Nel 1936 Charlotte e Georges si sposano e si stabiliscono in un piccolo appartamento nel centro di Parigi. Un anno dopo cominciano ad organizzare la rivista Cahiers de la Jeunesse. Infatti, Charlotte si dedica alla scrittura di critiche teatrali e recensioni letterarie ed è proprio in quei momenti che conosce l’attore e regista Louis Jouvet. Egli, per Charlotte si trasforma presto in un punto di riferimento per la sua formazione, diventa la sua segretaria seguendo anche la compagnia Athénée in tourneé a Buenos Aires nel 1941.

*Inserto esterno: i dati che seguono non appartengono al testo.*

(* ===== verification/SandboxPoolHistory.v ===== *)
(** * SandboxPoolHistory: what holds of the sandbox pool under any order of actions

    The invariant of [SandboxPool.step] over every interleaving of callers, openers,
    evictions and the janitor, before the shutdown: who owns a child, that leases keep
    children open, the bound on what the pool counts, and that nobody waits for nothing. *)

From S2P Require Import Prelude SandboxPool.
Open Scope string_scope.
Open Scope list_scope.
Open Scope Z_scope.

(** ** What a phase holds *)

Definition held (ph : phase) : option nat :=
  match ph with Leased c | Dropping c | Releasing c => Some c | _ => None end.

Definition opens (ph : phase) : option nat :=
  match ph with Evicting t _ | Copying t _ | Opened t _ => Some t | _ => None end.

Definition owned (ph : phase) : list nat :=
  match ph with
  | Evicting _ vs | ClosingVictims vs => vs
  | Copying _ c => [c]
  | Opened _ (Some c) => [c]
  | _ => []
  end.

Definition drops (ph : phase) : option nat := match ph with Dropping c => Some c | _ => None end.

Definition brings (ph : phase) : option nat :=
  match ph with Copying _ c => Some c | Opened _ o => o | _ => None end.

Definition waits (ph : phase) : option nat := match ph with Waiting t => Some t | _ => None end.

Definition rechecks (ph : phase) : bool := match ph with Rechecking => true | _ => false end.

Definition holds (c : nat) (x : caller) : bool := bool_decide (held (q_phase x) = Some c).

(** ** Counting callers *)


Definition b2n (b : bool) : nat := if b then 1%nat else O.

Definition count (f : caller -> bool) (m : gmap nat caller) : nat :=
  length (List.filter (fun kv => f kv.2) (map_to_list m)).

Definition all_owned (m : gmap nat caller) : list nat := concat (map (fun kv => owned (q_phase kv.2)) (map_to_list m)).

#[export] Instance filter_perm {A} (f : A -> bool) : Proper ((≡ₚ) ==> (≡ₚ)) (List.filter f).
Proof.
  intros l l' H. induction H as [|x l l' _ IH|x y l|l1 l2 l3 _ IH1 _ IH2]; cbn; [done| | |by etrans].
  - destruct (f x); [by apply perm_skip|done].
  - destruct (f x), (f y); try done. apply perm_swap.
Qed.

Al suo ritorno a Parigi, insieme a suo marito George viene arrestata il 2 marzo 1942  in un appartamento affittato sotto falso nome a Parigi dove Charlotte aveva il compito di ascoltare Radio Londra e Radio Mosca, stenografare le notizie, trascriverle e battere a macchina per la stampa clandestina. Nello stesso anno, il 23 maggio, dopo aver ricevuto il permesso di salutare la moglie Charlotte, George Dudach viene fucilato a Mont-Valérien.

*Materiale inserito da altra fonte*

(* ===== verification/SandboxCopy.v ===== *)
(** * SandboxCopy: the incremental copy of a project's rows into its sandbox child

    refreshEvents, refreshExternalRows, refreshTable and copyRows of
    internal/dataplane/store/duckdb_sandbox.go with the cursor, delete and insert
    operations of the child (duckdb_sandbox_worker.go): which rows are selected, how they
    are cut into frames, and that a refresh that succeeds leaves the child with exactly
    the rows of the snapshot, whatever was landed and deleted since the last one. *)

From stdpp Require Import sorting.
From S2P Require Import Prelude.
Open Scope string_scope.
Open Scope list_scope.
Open Scope Z_scope.

(** ** Orders of keys *)

(** The lexicographic order of pairs, as the SQL predicates spell it out. *)
Definition lex {A B} (R : relation A) (S : relation B) (x y : A * B) : Prop := R x.1 y.1 /\ (x.1 = y.1 -> S x.2 y.2).

#[export] Instance lex_dec {A B} (R : relation A) (S : relation B) `{!EqDecision A, !RelDecision R, !RelDecision S} : RelDecision (lex R S).
Proof. intros x y. unfold lex. apply _. Defined.

#[export] Instance lex_po {A B} (R : relation A) (S : relation B) `{!PartialOrder R, !PartialOrder S} : PartialOrder (lex R S).
Proof.
  split; [split|].
  - intros x. by split.
  - intros x y z [H1 H2] [H3 H4]. split; [by etrans|]. intros Hxz.
    assert (Hxy : x.1 = y.1) by (apply (anti_symm R); [done|]; by rewrite Hxz).
    etrans; [by apply H2|]. apply H4. by rewrite <- Hxy.
  - intros [x1 x2] [y1 y2] [H1 H2] [H3 H4]. cbn in *. assert (x1 = y1) as -> by by apply (anti_symm R).
    f_equal. apply (anti_symm S); auto.
Qed.

#[export] Instance lex_total {A B} (R : relation A) (S : relation B) `{!EqDecision A, !PartialOrder R, !Total R, !Total S} : Total (lex R S).
Proof.
  intros [x1 x2] [y1 y2]. unfold lex. cbn. destruct (decide (x1 = y1)) as [->|Hne].
  - destruct (total S x2 y2); [left|right]; (split; [reflexivity|done]).
  - destruct (total R x1 y1); [left|right]; split; auto; congruence.
Qed.

(** ** Rows *)

(** A scanned value: only the size of its text counts. *)
Inductive cell :=
| CText (s : string)
| CBytes (s : string)
| CList (items : list cell)
| CMap (entries : list (string * cell))
| COther.

Definition slen (s : string) : Z := Z.of_nat (String.length s).

Fixpoint frameValueBytes (v : cell) : Z :=
  match v with
  | CText s | CBytes s => slen s
  | CList items => foldr (fun item total => total + frameValueBytes item) 0 items
  | CMap entries => foldr (fun kv total => total + (slen kv.1 + frameValueBytes kv.2)) 0 entries
  | COther => 16
  end.

Record copied (K : Type) := { c_key : K; c_at : Z; c_cells : list cell }.
Arguments c_key {K}. Arguments c_at {K}. Arguments c_cells {K}.
Arguments Build_copied {K}.

Definition row_bytes {K} (r : copied K) : Z := foldr (fun v size => size + frameValueBytes v) 0 (c_cells r).

Definition sandboxCopyBatch : nat := 2048.
Definition sandboxInsertBatchBytes : Z := 4194304.
Definition sandboxMaxRowBytes : Z := 16777216.
Definition sandboxFrameMaxBytes : Z := 67108864.

(** ** copyRows *)

Section CopyRows.
Context {K S : Type} (call : list (copied K) -> S -> option S).

Definition flush (batch : list (copied K)) (s : S) : option S :=
  match batch with [] => Some s | _ => call batch s end.

(** The loop over the scanned rows, with the batch built so far and its bytes. *)
Fixpoint copy_loop (rows batch : list (copied K)) (batchBytes : Z) (s : S) : option S :=
  match rows with
  | [] => flush batch s
  | r :: rows =>
      let size := row_bytes r in
      if sandboxMaxRowBytes <? size then None
      else
        let early := (0 <? batchBytes) && (sandboxFrameMaxBytes - sandboxMaxRowBytes <? batchBytes + size) in
        match (if early then flush batch s else Some s) with
        | None => None
        | Some s =>
            let batch := (if early then [] else batch) ++ [r] in
            let batchBytes := (if early then 0 else batchBytes) + size in
            if (length batch =? sandboxCopyBatch)%nat || (sandboxInsertBatchBytes <=? batchBytes)
            then match flush batch s with Some s => copy_loop rows [] 0 s | None => None end
            else copy_loop rows batch batchBytes s
        end
  end.

Definition copyRows (rows : list (copied K)) (s : S) : option S := copy_loop rows [] 0 s.
End CopyRows.

(** The frames that are sent. *)
Definition frames {K} (rows : list (copied K)) : option (list (list (copied K))) :=
  copyRows (fun batch sent => Some (sent ++ [batch])) rows [].

(** ** The child's tables *)

Section Tables.
Context {K : Type} `{Countable K} (le : relation K) `{!RelDecision le, !PartialOrder le, !Total le}.

Definition rows_of (m : gmap K (copied K)) : list (copied K) := map snd (map_to_list m).

(** A multi-row INSERT fails as a whole on a key that is there. *)
Definition insert_row (r : copied K) (m : gmap K (copied K)) : option (gmap K (copied K)) :=
  match m !! c_key r with Some _ => None | None => Some (<[c_key r := r]> m) end.

Fixpoint insertRows (replace : bool) (rows : list (copied K)) (m : gmap K (copied K)) : option (gmap K (copied K)) :=
  match rows with
  | [] => Some m
  | r :: rows =>
      match (if replace then Some (<[c_key r := r]> m) else insert_row r m) with
      | Some m => insertRows replace rows m
      | None => None
      end
  end.

(** Later than the cursor. *)
Definition above (cursor : Z * K) (r : copied K) : bool :=
  (cursor.1 <? c_at r) || ((c_at r =? cursor.1) && bool_decide (~ le (c_key r) cursor.2)).

Definition stamp_le : relation (copied K) := fun r s => lex (≤) le (c_at r, c_key r) (c_at s, c_key s).

#[global] Instance stamp_le_dec : RelDecision stamp_le := fun r s => lex_dec (≤) le (c_at r, c_key r) (c_at s, c_key s).

Definition select (cursor : Z * K) (m : gmap K (copied K)) : list (copied K) := merge_sort stamp_le (List.filter (above cursor) (rows_of m)).

(** The count of the rows at or below the cursor. *)
Definition count_upto (cursor : Z * K) (m : gmap K (copied K)) : nat := length (List.filter (fun r => negb (above cursor r)) (rows_of m)).

Definition refreshTable (main : gmap K (copied K)) (replaceExisting : bool) (child : gmap K (copied K)) : option (gmap K (copied K)) :=
  copyRows (insertRows replaceExisting) (rows_of main) ∅.
End Tables.

(** ** The events table *)

Definition zero_time : Z := -62135596800000000.

Definition max_of {A} (le : relation A) `{!RelDecision le} (a : A) (l : list A) : A := foldr (fun x m => if decide (le x m) then m else x) a l.

(** The greatest insertion time, and the greatest id at that time. *)
Definition eventsCursor (child : gmap string (copied string)) : Z * string :=
  let watermark := match map c_at (rows_of child) with [] => 0 | a :: l => max_of (≤) a l end in
  (watermark, max_of String.le "" (map c_key (List.filter (fun r => c_at r =? watermark) (rows_of child)))).

Definition refreshEvents (main child : gmap string (copied string)) : option (gmap string (copied string)) :=
  let cursor := eventsCursor child in
  match copyRows (insertRows false) (select String.le cursor main) child with
  | None => None
  | Some child =>
      let after := eventsCursor child in
      if Z.of_nat (count_upto String.le after main) <? Z.of_nat (size child)
      then copyRows (insertRows false) (select String.le (zero_time, "") main) ∅
      else Some child
  end.

(** ** The landing table *)

Definition ext_key : Type := string * (string * string).
Definition ext_le : relation ext_key := lex String.le (lex String.le String.le).
#[export] Instance ext_le_dec : RelDecision ext_le.
Proof. intros x y. unfold ext_le. apply _. Defined.
#[export] Instance ext_le_po : PartialOrder ext_le := lex_po _ _.
#[export] Instance ext_le_total : Total ext_le := lex_total _ _.

(** The greatest tuple, or the zero tuple. *)
Definition externalRowsCursor (child : gmap ext_key (copied ext_key)) : Z * ext_key :=
  match rows_of child with
  | [] => (zero_time, ("", ("", "")))
  | r :: rows => let top := max_of (stamp_le ext_le) r rows in (c_at top, c_key top)
  end.

Definition refreshExternalRows (main child : gmap ext_key (copied ext_key)) : option (gmap ext_key (copied ext_key)) :=
  let cursor := externalRowsCursor child in
  if (size main <? size child)%nat then refreshTable main true child
  else
    match copyRows (insertRows true) (select ext_le cursor main) child with
    | None => None
    | Some after => if (size after =? size main)%nat then Some after else refreshTable main true after
    end.

(** ** Frames *)

Definition rows_bytes {K} (rows : list (copied K)) : Z := foldr (fun r n => n + row_bytes r) 0 rows.

Definition fits {K} (r : copied K) : bool := row_bytes r <=? sandboxMaxRowBytes.

(** What the child will read: a frame holds at least a row and at most a batch of them, and
    is below the two byte limits together. *)
Definition frame_ok {K} (frame : list (copied K)) : Prop :=
  (0 < length frame <= sandboxCopyBatch)%nat /\ rows_bytes frame < sandboxInsertBatchBytes + sandboxMaxRowBytes.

Successivamente, Charlotte viene registrata dalla Gestapo come «Notte e Nebbia» nella categoria dei prigionieri su cui vige il segreto per cui è stabilita la deportazione in Germania. Poi, Delbo viene trasferita a Romainville dove incontra le altre duecentoventinove compagne con cui partirà per Auschwitz e condividerà l’esperienza di Birkenau. Tra di loro ci sono  esponenti francesi di rilievo come: Marie-Claude Vaillant-Couturier, la figlia del direttore della rivista Lucien Vogel, Francia Rondeaux, la cugina di André Gide, Simone Sampaix, la figlia del direttore del quotidiano L’Humanité , le scienziate Laure Gatat e Madeleine Dechavassine e Vittoria detta “Viva” Daubeuf, figlia del leader socialista italiano e futuro vice primo ministro Pietro Nenni «con la quale Charlotte instaura un’amicizia fortissima fino al 1942 quando Vittoria muore ad Auschwitz» racconta Elisabetta Ruffini.

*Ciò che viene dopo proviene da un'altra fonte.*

(** ** What the event says *)

Definition with_email (email : string) (p : waitlistPayload) : waitlistPayload :=
  {| wp_APIKey := wp_APIKey p; wp_Token := wp_Token p; wp_Email := email; wp_Consent := wp_Consent p; wp_ConsentText := wp_ConsentText p;
     wp_Source := wp_Source p; wp_DistinctID := wp_DistinctID p; wp_Properties := wp_Properties p |}.

(** The address stays out of the event: when the page sends the visitor's own id, the
    event a join writes is the same whatever the address was. *)
Theorem address_stays_out_of_the_event load insert rq enabled cap token d later p email1 email2 st v1 tbl1 v2 tbl2 events1 events2
    (Hid : wp_DistinctID p <> "")
    (Hfirst : sg_written (Waitlist (E:=string) load insert rq enabled cap token d later (Some (with_email email1 p)) st v1 tbl1) = Some events1)
    (Hsecond : sg_written (Waitlist load insert rq enabled cap token d later (Some (with_email email2 p)) st v2 tbl2) = Some events2) :
  events1 = events2.
Proof.
  enough (He : forall email v tbl events,
    sg_written (Waitlist (E:=string) load insert rq enabled cap token d later (Some (with_email email p)) st v tbl) = Some events ->
    let apiKey := firstNonEmpty [wp_APIKey p; wp_Token p; rq_api_key rq] in
    (capture_as load insert (again rq later) d (join_payload apiKey (wp_DistinctID p) p) apiKey st).2 = Some events).
  { specialize (He _ _ _ _ Hfirst) as E1. specialize (He _ _ _ _ Hsecond) as E2. cbv zeta in *. congruence. }
  intros email v tbl events. cbv zeta. unfold Waitlist. destruct enabled; [|done]. cbn [negb with_email wp_APIKey wp_Token wp_Email wp_Consent
    wp_ConsentText wp_Source wp_DistinctID wp_Properties]. set (apiKey := firstNonEmpty [wp_APIKey p; _; _]).
  destruct (rq_projects rq apiKey) as [project|]; [|done]. destruct (wp_Consent p); [|done]. cbn [negb]. rewrite firstNonEmpty_first by done.
  destruct (AddWaitlistSignup _ _ _ _ _) as [[tbl' []]|]; [|done|done].
  change (join_payload apiKey (wp_DistinctID p) _) with (join_payload apiKey (wp_DistinctID p) p).
  by destruct (capture_as _ _ _ _ _ _ _) as [[? ?] ?].
Qed.
End History.

(** ** On concrete submissions *)

Module Runs.

#[export] Instance numbers : GoNumbers := {| wild_int64 := fun _ => 0; wild_uint32 := fun _ => 0; float32_of := trunc |}.
#[export] Instance text : GoText := {| json_marshal := fun _ => "{}"; time_parse := fun _ _ => None |}.
#[export] Instance columns : Columns := {| fits_text := fun _ => true; fits_128 := fun s => (String.length s <=? 128)%nat |}.
Lemma managed_project_row user projectID db project : managed_project user projectID db = Ok project ->
  exists pr, projects (accounts db) !! projectID = Some pr /\ r_Workspace pr = pj_WorkspaceID project.
Proof.
  unfold managed_project. destruct (project_by_id_for_user _ _ _) as [p|] eqn:Hp; [|done]. destruct (userCanManageWorkspace _ _ _); [|done]. intros [= ->].
  apply for_user_row in Hp as (pr & role & Hpr & _ & ->). exists pr. split; [done|]. unfold redactAPIKeyForRole. cbv zeta. by repeat case_match.
Qed.

Lemma managed_home user projectID db project ids : managed_project user projectID db = Ok project ->
  validateChannelsInWorkspace (pj_WorkspaceID project) ids db = Ok tt -> channels_home db projectID ids.
Proof.
  intros Hm Hv id Hin. destruct (managed_project_row _ _ _ _ Hm) as (pr & Hpr & Hws). destruct (validate_home _ _ _ Hv id Hin) as (u & ch & Hu & Hch & Hc).
  exists u, ch, pr. split_and!; [done|done|done|congruence].
Qed.

(** Projects stay in their workspace, channels stay what they are. *)
Definition tables_grow (db db' : alert_db P) : Prop :=
  (forall p pr, projects (accounts db) !! p = Some pr -> exists pr', projects (accounts db') !! p = Some pr' /\ r_Workspace pr' = r_Workspace pr) /\
  forall u ch, channels db !! u = Some ch -> channels db' !! u = Some ch.

#[export] Instance tables_grow_preorder : PreOrder tables_grow.
Proof.
  split; [by split; [eauto|]|]. intros a b c [H1 H2] [H3 H4]. split; [|by auto]. intros p pr Hp.
  destruct (H1 p pr Hp) as (pr' & Hp' & E). destruct (H3 p pr' Hp') as (pr2 & ? & ?). exists pr2. split; [done|congruence].
Qed.

Lemma channels_home_grow db db' p ids : tables_grow db db' -> channels_home db p ids -> channels_home db' p ids.
Proof.
  intros [Hp Hc] Hh id Hin. destruct (Hh id Hin) as (u & ch & pr & Hu & Hch & Hpr & E). destruct (Hp p pr Hpr) as (pr' & Hpr' & E').
  exists u, ch, pr'. split_and!; [done|by apply Hc|done|congruence].
Qed.
End Alerts.

(** * What edits leave behind *)

(** Every non-empty text is a uuid. *)
#[local] Instance wit_columns : AlertColumns :=
  {| pg_uuid s := if (s =? "")%string then None else Some s; fits n s := (String.length s <=? n)%nat; pg_uuid_empty := eq_refl |}.

Definition wit_rule (kind : string) (threshold : spec_float) : AlertRule :=
  {| ar_ProjectID := "A"; ar_Name := "rule"; ar_SourceKind := kind; ar_SourceRef := "SELECT 1";
     ar_Condition := {| ac_Op := "gt"; ac_Value := threshold; ac_Window := 0; ac_MinEvents := 0 |}; ar_SendEmpty := true;
     ar_Schedule := "* * * * *"; ar_Channels := Some ["c"]; ar_Enabled := true; ar_LastEvalAt := None; ar_LastState := "ok"; ar_CreatedAt := 2 |}.

Definition wit_channel : AlertChannel := {| ch_WorkspaceID := "ws"; ch_Kind := "slack"; ch_Name := "alerts"; ch_Config := "https://x.io"; ch_CreatedAt := 1 |}.

(** Ann's project with these rules and channels. *)
Definition wit_with (rs : gmap string AlertRule) (cs : gmap string AlertChannel) : alert_db unit :=
  {| accounts := wit_db; rules := rs; channels := cs; alert_events := [] |}.
(* ===== verification/AlertHistory.v ===== *)
(** * AlertHistory: alerting in any order of calls

    The operations of [Alerts] and the evaluations of [AlertTurns] as one relation over the
    tables: members edit rules and channels, accounts change, and any number of evaluators
    scan the rules, claim one, take it through its calls and go on to the next, or stop
    half-way.  Calls of different evaluators and edits come between each other in any order,
    with any clocks and any of them failing.  A trace keeps what took effect.  Whose channels
    are reached, how far apart evaluations are, what the digests cover and when an edge is
    announced. *)

From stdpp Require Import sorting.
From Stdlib Require Import SpecFloat Ascii.
From S2P Require Import Prelude GoStrings GoTime Cron Operations Principals Accounts MetricTargets Alerts Alerting AlertTurns.
Import String.
Open Scope string_scope.
Open Scope list_scope.
Open Scope Z_scope.

(** ** The system *)

(** An evaluator in its tick: the tick's time, what it has left of its scan, and how far it is
    with the first of it, once it has claimed it. *)
Record evaluator := { ev_now : Z; ev_rules : list (string * AlertRule); ev_turn : option turn_phase }.

(** [born]: the ids of all rules that ever were. *)
Record alert_system := { tables : alert_db alert_payload; scans : gmap string evaluator; born : gset string }.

Nel 1945, mentre la guerra sta volgendo al termine, Charlotte e le altre sopravvissute (solo quarantanove, come scriveva nel testo Le convoi du 24 janvier) del convoglio vengono rilasciate in custodia del capitolo svedese della Croce Rossa Internazionale.
Ristabilita, Charlotte torna in Francia e abbandona il comunismo. Durante gli anni Sessanta, lavora per le Nazioni Unite, per il filosofo Henri Lefebvre e nei primi anni Settanta pubblica la sua opera più importante, la trilogia Auschwitz e Dopo composta da: Nessuno di noi tornerà, Coscienza inutile  e La misura dei nostri giorni.  Inoltre, scrive anche la commedia Qui Rapportera Ces Paroles raccontando la sua esperienza nel campo di prigionia a Birkenau. Muore di cancro ai polmoni nel 1985.

Attualmente, grazie alla figlia Claudine Riera-Collet, il suo ricordo viene portato avanti con «L’association des Amis de Charlotte Delbo» insieme a uomini provenienti dal mondo della cultura, storici e letterati.